To the Editor,
A 47-year-old male with no significant past medical history presented with a gradually progressive right neck mass over a period of 18 months. Initial evaluation by an otolaryngolosit revealed a proliferative lesion of size 2 cm at the right base of tongue and a 3 cm to 4 cm right cervical lymph node which was non-tender and mobile involving level II. He underwent flexible laryngoscopy that also showed a 2 cm proliferative lesion at the base of tongue, not crossing the midline, but no other additional findings. Biopsy from the base of tongue lesion reported poorly differentiated squamous cell carcinoma. A neck computed tomography scan with contrast confirmed a 2 cm enhancing lesion at the base of tongue and a 4 cm right cervical lymph node involving level IIA. The tumor was staged as a T1N2aM0 squamous cell carcinoma. He was treated with intensity modulated radiation therapy to a total dose of 70 Gy delivered in 5 fractions per week over seven weeks concurrently with weekly cisplatin of 40 mg/m2. Maximum spinal cord dose was limited to 44.8 Gy. He was immobilized using an S-frame, head, neck and shoulder mask. Daily set-up verification for radiation therapy was performed using on board KVCT volumetric imaging.
Seven months after completion of chemoradiation therapy he presented with a recurrent right cervical lymphadenopathy and underwent right modified radical neck dissection.
After surgery, he shortly developed sensory loss from the nipples down bilaterally, and over a two-month period his symptoms worsened. In addition, he also developed bowel and bladder incontinence, gait instability, and mild weakness of all four extremities. His physical exam was remarkable with mild weakness in the upper extremities and decreased sensation to light touch, pin-prick, and temperature from the C4 down.
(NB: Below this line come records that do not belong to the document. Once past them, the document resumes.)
(* ===== verification/Kernel.v ===== *)
(** The kernel state, and the effect monad in which the kernel is written.

    The state gathers the global variables and tables of the kernel, with the
    C structs as records. A kernel function is a Rocq function from a state to
    an outcome: it returns, it panics, it gives the CPU away in swtch() (with
    the code that runs once the thread is switched back in), or it makes no
    further progress on its own (it spins on a lock held by another hart). *)
From S2P Require Import Prelude Pstat.

(** ** Parameters (kernel/param.h) *)

Definition NPROC : nat := 64.
Definition NCPU : nat := 8.
Definition NOFILE : nat := 16.
Definition NFILE : nat := 100.
Definition NINODE : nat := 50.
Definition NDEV : Z := 10.
Definition ROOTDEV : Z := 1.
Definition MAXARG : Z := 32.
Definition MAXOPBLOCKS : Z := 10.
Definition LOGBLOCKS : Z := MAXOPBLOCKS * 3.
Definition NBUF : nat := 30.
Definition FSSIZE : Z := 2000.
Definition MAXPATH : Z := 128.
Definition USERSTACK : Z := 1.

#[global] Arguments NPROC : simpl never.
#[global] Arguments NBUF : simpl never.
#[global] Arguments NINODE : simpl never.
#[global] Arguments NFILE : simpl never.

(** ** Modes of open() (kernel/fcntl.h) *)

Definition O_RDONLY : Z := 0x000.
Definition O_WRONLY : Z := 0x001.
Definition O_RDWR : Z := 0x002.
Definition O_CREATE : Z := 0x200.
Definition O_TRUNC : Z := 0x400.

(** ** Modes of sbrk() (kernel/vm.h) *)

Definition SBRK_EAGER : Z := 1.
Definition SBRK_LAZY : Z := 2.

(** ** Names of locks and sleep channels

    In C these are addresses of objects; distinct objects have distinct
    addresses, so a constructor per object stands for its address. *)

Inductive sleepid := SL_buf (i : nat) | SL_inode (i : nat).

Inductive lockid :=
| L_pid | L_wait | L_ticks | L_kmem | L_log | L_bcache | L_itable | L_ftable
| L_cons | L_pr | L_tx | L_vdisk
| L_proc (i : nat) | L_pipe (a : Z) | L_sleep (sl : sleepid).

Inductive chan_t :=
| Ch_ticks | Ch_log | Ch_cons | Ch_tx | Ch_diskfree
| Ch_proc (i : nat) | Ch_buf (i : nat) | Ch_sleep (sl : sleepid)
| Ch_pipe_nread (a : Z) | Ch_pipe_nwrite (a : Z).

#[export] Instance sleepid_eq_dec : EqDecision sleepid.
Proof. solve_decision. Defined.
#[export] Instance lockid_eq_dec : EqDecision lockid.
Proof. solve_decision. Defined.
#[export] Instance chan_eq_dec : EqDecision chan_t.
Proof. solve_decision. Defined.
(* ===== verification/Spinlock.v ===== *)
(** Spin-locks and interrupt nesting: kernel/spinlock.c, with intr_on(),
    intr_off() and intr_get() of kernel/riscv.h and myproc() of kernel/proc.c.

    A held lock is an entry of [locks] with the hart that holds it, which is
    the pair ([locked], [cpu]) of [struct spinlock]; the debugging name is not
    kept. The atomic exchange of acquire() succeeds when the lock is free; when
    another hart holds it the thread makes no progress ([Hang]). *)
From S2P Require Import Prelude Pstat Kernel.

(** ** Operations *)

Definition upd_cur (f : cpu → cpu) (s : kernel) : kernel := set_cur (f (cur s)) s.

Definition intr_get : K bool := get (λ s, c_sie (cur s)).
Definition intr_on : K unit := modify (upd_cur (set_c_sie true)).
Definition intr_off : K unit := modify (upd_cur (set_c_sie false)).

Definition mycpu : K cpu := get cur.

Definition push_off : K unit :=
  old <- intr_get ;;
  intr_off ;;
  c <- mycpu ;;
  when (c_noff c =? 0) (modify (upd_cur (set_c_intena old))) ;;
  modify (upd_cur (λ c, set_c_noff (c_noff c + 1) c)).

Definition pop_off : K unit :=
  i <- intr_get ;;
  if i then panic "pop_off - interruptible" else
  c <- mycpu ;;
  if c_noff c <? 1 then panic "pop_off" else
  modify (upd_cur (λ c, set_c_noff (c_noff c - 1) c)) ;;
  c <- mycpu ;;
  when ((c_noff c =? 0) && c_intena c) intr_on.

Definition initlock (lk : lockid) : K unit :=
  modify (λ s, set_locks (delete lk (locks s)) s).

Definition holding (lk : lockid) : K bool :=
  get (λ s, bool_decide (locks s !! lk = Some (hartid s))).

Definition acquire (lk : lockid) : K unit :=
  push_off ;;
  h <- holding lk ;;
  if h then panic "acquire" else
  l <- get (λ s, locks s !! lk) ;;
  match l with
  | Some _ => hang
  | None => modify (λ s, set_locks (<[lk := hartid s]> (locks s)) s)
  end.

Definition release (lk : lockid) : K unit :=
  h <- holding lk ;;
  if negb h then panic "release" else
  modify (λ s, set_locks (delete lk (locks s)) s) ;;
  pop_off.

(** A straight-line critical section: acquire(lk); ...; release(lk). *)
Definition locked {A} (lk : lockid) (m : K A) : K A :=
  acquire lk ;;
  x <- m ;;
  release lk ;;
  ret x.

Definition myproc : K (option nat) :=
  push_off ;;
  p <- get (λ s, c_proc (cur s)) ;;
  pop_off ;;
  ret p.

(** ** The state of a hart inside and outside critical sections *)

(** What every hart maintains: interrupts are off while it holds a lock. *)
Definition cpu_ok (c : cpu) : Prop := 0 <= c_noff c ∧ (0 < c_noff c → c_sie c = false).

(** The effect of push_off(), and of a matched push_off()/pop_off() pair. *)
Definition pushed (c : cpu) : cpu :=
  Cpu (c_proc c) (c_noff c + 1) (if c_noff c =? 0 then c_sie c else c_intena c) false.
Definition settled (c : cpu) : cpu :=
  Cpu (c_proc c) (c_noff c) (if c_noff c =? 0 then c_sie c else c_intena c) (c_sie c).

Definition settle (s : kernel) : kernel := set_cur (settled (cur s)) s.
Definition lock_state (lk : lockid) (s : kernel) : kernel :=
  set_locks (<[lk := hartid s]> (locks s)) (set_cur (pushed (cur s)) s).

Lemma cpu_ok_pushed c : cpu_ok c → cpu_ok (pushed c).
Proof. unfold cpu_ok, pushed. simpl. lia. Qed.
Lemma cpu_ok_settled c : cpu_ok c → cpu_ok (settled c).
Proof. unfold cpu_ok, settled. simpl. done. Qed.
Lemma settled_idemp c : settled (settled c) = settled c.
Proof. unfold settled. simpl. by destruct (c_noff c =? 0). Qed.
Lemma settled_pushed c : cpu_ok c → settled (pushed c) = pushed c.
Proof.
  intros [H _]. unfold settled, pushed. simpl.
  destruct (c_noff c + 1 =? 0) eqn:E; [lia | done].
Qed.

(** Inside a critical section nothing is left to settle. *)
Lemma settled_locked c : 0 < c_noff c → settled c = c.
Proof.
  intros H. unfold settled. destruct c; simpl in *.
  destruct (_ =? 0) eqn:E; [lia | done].
Qed.

Create HintDb kernel.
#[export] Hint Resolve cpu_ok_pushed cpu_ok_settled : kernel.

Lemma push_off_ok s : push_off s = Ok tt (set_cur (pushed (cur s)) s).
Proof.
  unfold push_off, intr_get, intr_off, mycpu. ksteps. simpl.
  destruct (c_noff (cur s) =? 0) eqn:E; ksteps; unfold pushed, upd_cur, modify; simpl;
    rewrite E; reflexivity.
Qed.

Lemma pop_off_ok s c :
  cpu_ok c → cur s = pushed c → pop_off s = Ok tt (set_cur (settled c) s).
Proof.
  intros [Hn Hs] Hc. unfold pop_off, intr_get, mycpu. ksteps. rewrite Hc. simpl.
  ksteps. rewrite ?Hc. simpl.
  destruct (c_noff c + 1 <? 1) eqn:E; [lia|].
  ksteps. unfold upd_cur, modify, mycpu. simpl. rewrite Hc. simpl.
  replace (c_noff c + 1 - 1) with (c_noff c) by lia.
  unfold settled. destruct (c_noff c =? 0) eqn:E0; simpl.
  - unfold intr_on, upd_cur, modify, ret, pushed. simpl. rewrite E0.
    by destruct (c_sie c).
  - unfold ret, pushed. simpl. by rewrite E0, Hs by lia.
Qed.

Lemma acquire_ok lk s :
  locks s !! lk = None → acquire lk s = Ok tt (lock_state lk s).
Proof.
  intros Hl. unfold acquire. rewrite (bind_Ok _ _ _ _ _ (push_off_ok s)).
  unfold holding. ksteps. simpl. rewrite Hl. simpl. ksteps. simpl. rewrite Hl. reflexivity.
Qed.

Lemma release_ok lk s c :
  cpu_ok c → cur s = pushed c → locks s !! lk = Some (hartid s) →
  release lk s = Ok tt (set_cur (settled c) (set_locks (delete lk (locks s)) s)).
Proof.
  intros Hok Hc Hl. unfold release, holding. ksteps. rewrite bool_decide_true by done.
  simpl. ksteps. rewrite (pop_off_ok _ c); [reflexivity | done | done].
Qed.

Lemma myproc_ok s : cpu_ok (cur s) → myproc s = Ok (c_proc (cur s)) (settle s).
Proof.
  intros Hok. unfold myproc. rewrite (bind_Ok _ _ _ _ _ (push_off_ok s)). ksteps.
  erewrite bind_Ok by (apply (pop_off_ok _ (cur s)); done). reflexivity.
Qed.

(** A critical section whose body returns with the lock still held returns,
    with the lock free again and the interrupt state restored. *)
Lemma locked_ok {A} lk (m : K A) s a s2 :
  cpu_ok (cur s) → locks s !! lk = None →
  m (lock_state lk s) = Ok a s2 →
  cur s2 = pushed (cur s) → hartid s2 = hartid s →
  locks s2 = <[lk := hartid s]> (locks s) →
  locked lk m s = Ok a (set_cur (settled (cur s)) (set_locks (locks s) s2)).
Proof.
  intros Hok Hl Hm Hc Hh Hlk. unfold locked.
  rewrite (bind_Ok _ _ _ _ _ (acquire_ok lk s Hl)), (bind_Ok _ _ _ _ _ Hm).
  erewrite bind_Ok.
  2: { apply (release_ok lk s2 (cur s)); [done | done |]. by rewrite Hlk, lookup_insert_eq, Hh. }
  unfold ret. rewrite Hlk, delete_insert_id by done. reflexivity.
Qed.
Additionally, he had markedly reduced vibratory and position sense in all four extremities. He could walk, but his gait was wide-based and required assistance.
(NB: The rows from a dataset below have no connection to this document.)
Lemma scan_acc {B} (body : nat → B → K B) (h : nat → proc → proc)
    (k : nat → proc → B → B) s b :
  table_free s → (length (procs s) <= NPROC)%nat →
  (∀ i s' b', (i < NPROC)%nat → same_frame s s' → proc_at s' i = proc_at s i →
     body i b' s' = Ok (k i (proc_at s i) b') (upd_proc i (h i) (settle s'))) →
  for_acc (seq 0 NPROC) b body s
  = Ok (foldl (λ b i, k i (proc_at s i) b) b (seq 0 NPROC))
       (set_procs (imap h (procs s)) (settle s)).
Proof.
  intros Hs Hlen Hb. rewrite (scan_acc_aux body h k s); [|done..].
  by rewrite foldl_upd_proc, foldl_alter_imap.
Qed.

(** ** wakeup(), clock_tick_accounting() *)

Definition sleeping_on (chan : chan_t) (p : proc) : bool :=
  bool_decide (p_state p = SLEEPING) && bool_decide (p_chan p = Some chan).

Definition woken (me : option nat) (chan : chan_t) (i : nat) (p : proc) : proc :=
  if bool_decide (me = Some i) then p
  else if sleeping_on chan p then set_p_state RUNNABLE p else p.

Lemma wake_step_ok chan i s :
  cpu_ok (cur s) → locks s !! L_proc i = None →
  wake_step chan i s = Ok tt (upd_proc i (woken (c_proc (cur s)) chan i) (settle s)).
Proof.
  intros Hok Hl. unfold wake_step. rewrite (bind_Ok _ _ _ _ _ (myproc_ok s Hok)). unfold woken.
  destruct (bool_decide _).
  - unfold upd_proc. rewrite alter_id_at by done. by rewrite set_procs_id.
  - rewrite (locked_proc_at _ _ (λ p, if sleeping_on chan p then set_p_state RUNNABLE p else p) tt).
    + by rewrite settle_idemp.
    + by apply cpu_ok_settled.
    + done.
    + ksteps. rewrite upd_proc_if. unfold sleeping_on, set_state.
      by destruct (_ && _).
Qed.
His laboratory studies including vitamin B12 level were unremarkable. His CSF revealed a negative cytology and no oligoclonal bands were detected. In addition, gram stain, fungal, and bacterial cultures, VZV, CMV, and EBV testing were negative from the CSF. Magnetic resonance imaging of his spinal cord revealed a T2 bright () and T1 post-gadolinium enhancing lesion () in the cervical spinal cord. He underwent a C2-C4 laminectomy for biopsy. He was eventually discharged to home with a percutaneous gastrotomy tube and continued physical therapy. The next month, he was hospitalized for right lower lobe pneumonia and methicillin resistant staphylococcus aureus (MRSA) bacteremia then unfortunately rapidly deteriorated and became unresponsive. He was not intubated in accordance with his prior decision, and he eventually expired. An autopsy was performed and the histopathology of the cervical spinal revealed significant damage particularly prominent in some areas of the lateral funiculi (), which normally carry corticospinal, rubrospinal, spinocerebellar and reticulospinal fibers. The presence of spheroids (, circles) was indicative of an axonal type injury compatible with myelopathy. In addition, specific staining of myelin revealed demyelination in that area (). Other important findings included vascular damage which was suggestive of radiation myelopathy. The small vessels had lost their endothelial lining, which was replaced by hyaline material (, arrows). The surrounding skeletal muscle also showed signs of damage from the radiation ().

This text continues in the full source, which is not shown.